### Source data ###

(* ===== verification/Overlaps.v ===== *)
(** * Handlers that overlap

    The handlers of [src/crates/alloyport-server/src] at the grain of their
    locks.  [prepare_assignment], [prepare_cancel] and
    [prepare_transport_ack] hold the lock of the deliveries from the reading
    of the record to the taking of the number, and not while the frame is
    sent; [register] admits its connection before its welcome is sent;
    [ingest] gives the registry up while it observes.  A task is a handler
    under way, a step is one section under the lock of the registry, one run
    of the persistence or one send, and a run is any list of steps: every
    interleaving of the handlers is one, abandoned handlers included.  What
    the handlers do between their sections is not fixed, so a run is also
    more than that.  The model keeps, besides the state of the server, what
    was prepared and not sent, what will never be sent, and the connections
    that got a frame of another one. *)

From stdpp Require Import base strings pretty gmap sorting list.
From S2P Require Import Prelude Text Digest Identity Vocabulary Artifacts Uploads UploadLedger UploadTheorems RunEvents ControlPlane ControlTheorems Interactions Wire WorkerJournal WorkerSession Service Observation ServerSession Coordinator ServerCalls SessionInvariant SessionSteps SessionCalls ServerTheorems.

Local Open Scope N_scope.

(** ** Acceptance *)

(** The frames a worker receives pass its checks one after the other, when
    it has received up to [last], been acknowledged up to [acknowledged] and
    sent up to [sent]. *)
Fixpoint accepted_in_turn (frames : list ServerToWorker) (last acknowledged sent : N) : Prop :=
  match frames with
  | [] => True
  | frame :: frames =>
      validate_server_frame frame last acknowledged sent true = Ok tt
      /\ accepted_in_turn frames (sm_sequence frame) (sm_acknowledges_worker_through frame) sent
  end.

(** ** Tasks *)

(** What a delivery prepares. *)
Inductive DeliveryKind :=
| DeliverAcknowledgement (connection_id : string)
| DeliverAssignment (attempt_id : string)
| DeliverCancel (attempt_id reason : string).

(** The record it reads: the acknowledgement is for one connection. *)
Definition delivers (kind : DeliveryKind) (worker : WorkerRecord) : bool :=
  match kind with
  | DeliverAcknowledgement connection_id => String.eqb (wo_connection_id worker) connection_id
  | DeliverAssignment _ | DeliverCancel _ _ => true
  end.

(** The holder of the delivery lock: what it read, and its message once it
    is persisted. *)
Record Delivery := MkDelivery {
  dl_task : nat;
  dl_worker_id : string;
  dl_kind : DeliveryKind;
  dl_snapshot : Snapshot;
  dl_message : option (string * ServerMessage);
}.

(** A stream that is being opened: its connection is named, stored, and
    admitted with its replay under way. *)
Inductive Opening :=
| Drawn (connection_id : string)
| Stored (connection_id : string) (hello : WorkerHello)
| Replaying (connection_id : string).

(** A frame that is being ingested: checked, observed, and counted with the
    last number sent. *)
Inductive Ingestion :=
| FrameChecked (worker_id connection_id : string) (frame : WorkerToServer)
| FrameObserved (worker_id connection_id : string) (frame : WorkerToServer) (now_ms : N)
| FrameRecorded (connection_id : string) (frame : WorkerToServer) (last_server_sequence now_ms : N).

(** A frame and the connection it goes to. *)
Definition Addressed : Type := string * ServerToWorker.

(** The frames for a connection. *)
Definition on_connection (c : string) (l : list Addressed) : list ServerToWorker := (filter (fun p => p.1 = c) l).*2.

(** The first frame a task holds, and the others. *)
Fixpoint take_first (task : nat) (held : list (nat * Addressed)) : option (Addressed * list (nat * Addressed)) :=
  match held with
  | [] => None
  | (owner, frame) :: held =>
      if Nat.eqb owner task then Some (frame, held)
      else '(first, held) ← take_first task held; Some (first, (owner, frame) :: held)
  end.

Inductive OverlapStep {V : Type} :=
| StepDraw (task : nat)
| StepStore (task : nat) (hello : WorkerHello)
| StepAdmit (task : nat)
| StepRegistered (task : nat)
| StepLock (task : nat) (worker_id : string) (kind : DeliveryKind)
| StepPersist
| StepTake
| StepSend (task : nat)
| StepSendFailed (worker_id : string)
| StepCheck (task : nat) (worker_id connection_id : string) (frame : WorkerToServer)
| StepObserve (task : nat)
| StepRecord (task : nat)
| StepCursors (task : nat)
| StepStatus (connection_id : string) (code : Code)
| StepDetach (worker_id connection_id : string)
| StepReceiverGone (connection_id : string)
| StepAbandon (task : nat)
| StepControl (op : ControlOp)
| StepInteraction (op : InteractionOp (V:=V))
| StepUpload (op : UploadOp)
| StepRestart (connection_seed lease_seed : N).
(** * SkillSwap backend: swap-request lifecycle, feedback, skill matching,
      moderation and admin messages

    A shallow embedding of the Express/Mongoose backend
    (backend/src/models and backend/src/routes).  Collections are finite maps
    keyed by the document [_id]; a route handler is a function from the
    request data and the store to a response and the new store.  Dates are
    milliseconds since the epoch ([Z]); [new Date()] is the [now] argument
    of a handler.  A JavaScript string is a [string] whose characters are
    the UTF-16 code units below U+0100, one [ascii] each. *)

From Stdlib Require Import ZArith QArith Qfield Qabs Floats Uint63 Permutation.
From stdpp Require Import gmap strings list fin_maps sorting.

(** Mongo object ids: twelve bytes, a number below [2^96]. *)
Abbreviation ObjectId := N.

(** [id.toString()]: the twelve bytes as 24 hexadecimal digits, in lower
    case. *)
Definition hex_digit (d : N) : Ascii.ascii :=
  if (d <? 10)%N then Ascii.ascii_of_N (48 + d) else Ascii.ascii_of_N (87 + d).

Fixpoint hex_digits (k : nat) (n : N) (acc : string) : string :=
  match k with
  | O => acc
  | S k => hex_digits k (n / 16)%N (String (hex_digit (n mod 16)%N) acc)
  end.

Definition ObjectId_toString (id : ObjectId) : string := hex_digits 24 id "".

(** The value of a hexadecimal digit of either case. *)
Definition hex_value (c : Ascii.ascii) : option N :=
  let n := Ascii.N_of_ascii c in
  if (48 <=? n)%N && (n <=? 57)%N then Some (n - 48)%N
  else if (97 <=? n)%N && (n <=? 102)%N then Some (n - 87)%N
  else if (65 <=? n)%N && (n <=? 70)%N then Some (n - 55)%N
  else None.

Fixpoint parse_hex (acc : N) (s : string) : option N :=
  match s with
  | EmptyString => Some acc
  | String c s =>
      match hex_value c with
      | Some d => parse_hex (16 * acc + d)%N s
      | None => None
      end
  end.

(** validator.js: [isHexadecimal] is the pattern [/^(0x|0h)?[0-9A-F]+$/i],
    and [isMongoId(str)] is [isHexadecimal(str) && str.length === 24]. *)
Definition isHexadecimal (s : string) : bool :=
  let digits s := negb (String.eqb s "") && bool_decide (is_Some (parse_hex 0 s)) in
  digits s
  || match s with
     | String c0 (String c rest) =>
         (Ascii.N_of_ascii c0 =? 48)%N                       (* 0 *)
         && bool_decide (Ascii.N_of_ascii c ∈ [120; 88; 104; 72]%N)  (* x X h H *)
         && digits rest
     | _ => false
     end.

Definition isMongoId (s : string) : bool :=
  isHexadecimal s && (String.length s =? 24)%nat.

(** Mongoose's cast of a string to an [ObjectId]: 24 hexadecimal digits of
    either case; any other string makes the query throw. *)
Definition castObjectId (s : string) : option ObjectId :=
  if (String.length s =? 24)%nat then parse_hex 0 s else None.

(** ** The JSON response envelope [{ success, message, ... }] *)
Module Http.
Record Response := json {
  status : Z;
  success : bool;
  message : string
}.
End Http.

(** JavaScript's white space [\s]: below U+0100 the six ASCII blanks (tab,
    line feed, vertical tab, form feed, carriage return, space) and the
    no-break space U+00A0. *)
Definition isWhiteSpace (a : Ascii.ascii) : bool :=
  Ascii.is_space a || (Ascii.N_of_ascii a =? 160)%N.

(** express-validator's [trim()] sanitizer, which strips white space at
    both ends, and [isLength({ min, max })], which counts characters. *)
Definition trimStart : string → string :=
  fix go s :=
    match s with
    | String a s' => if isWhiteSpace a then go s' else s
    | EmptyString => EmptyString
    end.

Definition trim (s : string) : string :=
  String.rev (trimStart (String.rev (trimStart s))).
(** * Grammar Sniper: a shallow embedding of the extension's scripts

    The development follows the layout of the repository:
    - [JS]           the fragment of JavaScript values and string operations
                     the scripts rely on (UTF-16 code units, [trim],
                     [substring], [indexOf], property access, truthiness);
    - [Utils]        [debounce] and the places that install it;
    - [Config]       modules/config.js ([updateApiKey], [loadApiKey]);
    - [Api]          modules/api.js (the three calls to the hosted model);
    - [TextNodes], [GrammarCheck]
                     modules/grammarCheck.js (text-node lookup, the cache);
    - [Content]      the content script's message listener and the popup.

    The definitions come first, then the vocabulary of the statements
    ([...Props]), then the theorems ([...Facts]).

    Asynchronous code is written in an exception-and-trace monad; the
    callback-driven [loadApiKey] is a step relation over its pending timers
    and storage callbacks. *)

From Stdlib Require Import ZArith NArith List String Ascii Lia Bool DecimalString.
From stdpp Require Import base option list gmap.

Local Open Scope Z_scope.
Set Warnings "-register-all".

(* ================================================================== *)
(** * The JavaScript fragment                                          *)
(* ================================================================== *)

Module JS.

(** A JavaScript string is a sequence of UTF-16 code units. *)
Abbreviation jsstring := (list N).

###

Aim of the task
Return each full line of the entries that contains the word "characters".

The completed task
    of a handler.  A JavaScript string is a [string] whose characters are
    both ends, and [isLength({ min, max })], which counts characters. *)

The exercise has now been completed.